== Data to process

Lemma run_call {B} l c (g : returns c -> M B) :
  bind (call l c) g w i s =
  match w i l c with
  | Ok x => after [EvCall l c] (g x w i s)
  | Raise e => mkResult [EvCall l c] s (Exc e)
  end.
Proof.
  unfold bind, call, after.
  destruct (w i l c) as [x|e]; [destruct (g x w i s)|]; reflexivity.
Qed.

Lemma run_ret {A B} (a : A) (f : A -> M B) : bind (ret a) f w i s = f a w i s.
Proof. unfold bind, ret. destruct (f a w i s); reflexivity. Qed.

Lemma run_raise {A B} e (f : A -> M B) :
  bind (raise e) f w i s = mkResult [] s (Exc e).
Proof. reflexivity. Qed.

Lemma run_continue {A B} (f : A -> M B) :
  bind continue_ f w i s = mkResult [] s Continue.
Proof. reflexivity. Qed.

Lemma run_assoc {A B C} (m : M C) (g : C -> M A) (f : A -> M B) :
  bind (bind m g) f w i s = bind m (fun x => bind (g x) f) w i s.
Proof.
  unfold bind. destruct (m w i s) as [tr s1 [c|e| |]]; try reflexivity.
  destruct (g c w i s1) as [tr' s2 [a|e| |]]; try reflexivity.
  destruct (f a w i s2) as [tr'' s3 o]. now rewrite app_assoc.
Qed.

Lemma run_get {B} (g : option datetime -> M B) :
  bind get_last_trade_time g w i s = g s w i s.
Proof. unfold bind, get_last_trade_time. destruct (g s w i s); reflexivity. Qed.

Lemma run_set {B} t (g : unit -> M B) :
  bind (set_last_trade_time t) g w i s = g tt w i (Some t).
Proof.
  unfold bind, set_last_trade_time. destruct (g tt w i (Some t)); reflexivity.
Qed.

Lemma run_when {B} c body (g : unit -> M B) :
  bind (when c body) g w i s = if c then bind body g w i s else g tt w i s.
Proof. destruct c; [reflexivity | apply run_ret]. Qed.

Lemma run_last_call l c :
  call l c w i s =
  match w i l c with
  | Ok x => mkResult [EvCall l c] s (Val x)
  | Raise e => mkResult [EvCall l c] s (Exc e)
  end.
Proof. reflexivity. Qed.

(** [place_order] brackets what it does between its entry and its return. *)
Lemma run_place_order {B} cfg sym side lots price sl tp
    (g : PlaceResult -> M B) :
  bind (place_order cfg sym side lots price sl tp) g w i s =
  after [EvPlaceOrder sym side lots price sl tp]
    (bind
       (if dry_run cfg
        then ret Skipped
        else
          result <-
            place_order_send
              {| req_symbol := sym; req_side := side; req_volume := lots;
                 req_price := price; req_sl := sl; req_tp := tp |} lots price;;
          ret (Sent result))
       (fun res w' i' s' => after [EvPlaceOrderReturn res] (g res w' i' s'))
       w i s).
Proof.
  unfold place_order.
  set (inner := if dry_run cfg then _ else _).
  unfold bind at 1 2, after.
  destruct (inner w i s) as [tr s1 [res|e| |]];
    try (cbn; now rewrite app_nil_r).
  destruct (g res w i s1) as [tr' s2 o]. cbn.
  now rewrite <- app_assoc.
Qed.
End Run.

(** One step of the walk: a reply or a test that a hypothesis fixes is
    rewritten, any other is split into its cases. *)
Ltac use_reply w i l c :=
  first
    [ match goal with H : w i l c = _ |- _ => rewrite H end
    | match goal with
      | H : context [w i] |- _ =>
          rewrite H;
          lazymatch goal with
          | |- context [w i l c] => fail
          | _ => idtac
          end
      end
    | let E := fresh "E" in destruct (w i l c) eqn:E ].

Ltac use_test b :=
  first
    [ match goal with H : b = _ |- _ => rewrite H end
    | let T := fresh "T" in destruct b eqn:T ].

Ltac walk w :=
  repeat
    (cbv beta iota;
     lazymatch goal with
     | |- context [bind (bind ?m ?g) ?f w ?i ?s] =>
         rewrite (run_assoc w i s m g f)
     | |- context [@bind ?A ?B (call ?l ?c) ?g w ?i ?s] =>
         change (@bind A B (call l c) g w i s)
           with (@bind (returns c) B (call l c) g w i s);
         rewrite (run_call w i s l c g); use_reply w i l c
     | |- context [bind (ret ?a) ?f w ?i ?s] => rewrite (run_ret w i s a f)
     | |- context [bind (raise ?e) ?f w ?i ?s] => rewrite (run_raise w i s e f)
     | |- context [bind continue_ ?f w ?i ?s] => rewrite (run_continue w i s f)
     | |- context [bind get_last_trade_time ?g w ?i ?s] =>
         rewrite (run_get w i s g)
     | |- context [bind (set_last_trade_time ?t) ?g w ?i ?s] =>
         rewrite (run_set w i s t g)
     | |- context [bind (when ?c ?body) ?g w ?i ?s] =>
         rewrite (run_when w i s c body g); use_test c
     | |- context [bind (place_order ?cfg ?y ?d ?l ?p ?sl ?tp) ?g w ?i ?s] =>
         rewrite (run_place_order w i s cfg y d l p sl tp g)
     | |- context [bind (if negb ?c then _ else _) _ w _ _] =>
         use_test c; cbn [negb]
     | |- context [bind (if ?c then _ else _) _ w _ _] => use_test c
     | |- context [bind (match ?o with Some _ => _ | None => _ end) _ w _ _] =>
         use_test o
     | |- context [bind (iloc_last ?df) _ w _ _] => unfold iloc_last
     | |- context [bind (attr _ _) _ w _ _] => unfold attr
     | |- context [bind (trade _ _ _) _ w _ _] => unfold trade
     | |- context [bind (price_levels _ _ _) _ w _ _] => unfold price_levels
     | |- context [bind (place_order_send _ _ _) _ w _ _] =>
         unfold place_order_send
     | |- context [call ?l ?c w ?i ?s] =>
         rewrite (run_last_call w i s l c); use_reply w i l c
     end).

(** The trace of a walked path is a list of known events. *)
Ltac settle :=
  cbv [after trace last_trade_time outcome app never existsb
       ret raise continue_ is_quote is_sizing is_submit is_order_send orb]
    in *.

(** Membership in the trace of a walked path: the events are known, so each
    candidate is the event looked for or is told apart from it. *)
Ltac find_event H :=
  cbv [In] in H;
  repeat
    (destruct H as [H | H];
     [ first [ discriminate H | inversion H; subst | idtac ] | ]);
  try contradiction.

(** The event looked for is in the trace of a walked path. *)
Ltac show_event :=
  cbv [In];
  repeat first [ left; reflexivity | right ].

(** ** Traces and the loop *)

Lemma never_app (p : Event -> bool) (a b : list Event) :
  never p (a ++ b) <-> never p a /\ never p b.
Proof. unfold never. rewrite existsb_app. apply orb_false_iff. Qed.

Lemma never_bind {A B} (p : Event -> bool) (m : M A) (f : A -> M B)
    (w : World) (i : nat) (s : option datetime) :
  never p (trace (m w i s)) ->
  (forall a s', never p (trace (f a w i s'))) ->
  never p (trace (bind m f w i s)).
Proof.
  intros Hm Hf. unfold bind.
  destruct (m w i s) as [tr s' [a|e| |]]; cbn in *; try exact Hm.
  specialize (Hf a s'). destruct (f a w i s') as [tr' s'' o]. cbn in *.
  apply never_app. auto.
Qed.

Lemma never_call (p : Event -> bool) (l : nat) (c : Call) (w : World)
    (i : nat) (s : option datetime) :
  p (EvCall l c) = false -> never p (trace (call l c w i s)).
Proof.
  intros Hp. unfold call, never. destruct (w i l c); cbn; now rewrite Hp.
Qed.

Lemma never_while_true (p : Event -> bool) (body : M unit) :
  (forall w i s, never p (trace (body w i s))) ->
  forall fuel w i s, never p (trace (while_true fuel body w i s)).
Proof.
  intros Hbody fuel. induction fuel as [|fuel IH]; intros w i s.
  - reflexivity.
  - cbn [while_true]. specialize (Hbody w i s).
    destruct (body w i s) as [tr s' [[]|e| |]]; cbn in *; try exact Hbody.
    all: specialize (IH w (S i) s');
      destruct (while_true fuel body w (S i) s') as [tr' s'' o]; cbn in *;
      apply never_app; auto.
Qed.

====

How to complete this task:
Begin at the line containing "intros Hp. unfold" and reproduce each line through the end of the records above.

Solution:
  intros Hp. unfold call, never. destruct (w i l c); cbn; now rewrite Hp.
Qed.

Lemma never_while_true (p : Event -> bool) (body : M unit) :
  (forall w i s, never p (trace (body w i s))) ->
  forall fuel w i s, never p (trace (while_true fuel body w i s)).
Proof.
  intros Hbody fuel. induction fuel as [|fuel IH]; intros w i s.
  - reflexivity.
  - cbn [while_true]. specialize (Hbody w i s).
    destruct (body w i s) as [tr s' [[]|e| |]]; cbn in *; try exact Hbody.
    all: specialize (IH w (S i) s');
      destruct (while_true fuel body w (S i) s') as [tr' s'' o]; cbn in *;
      apply never_app; auto.
Qed.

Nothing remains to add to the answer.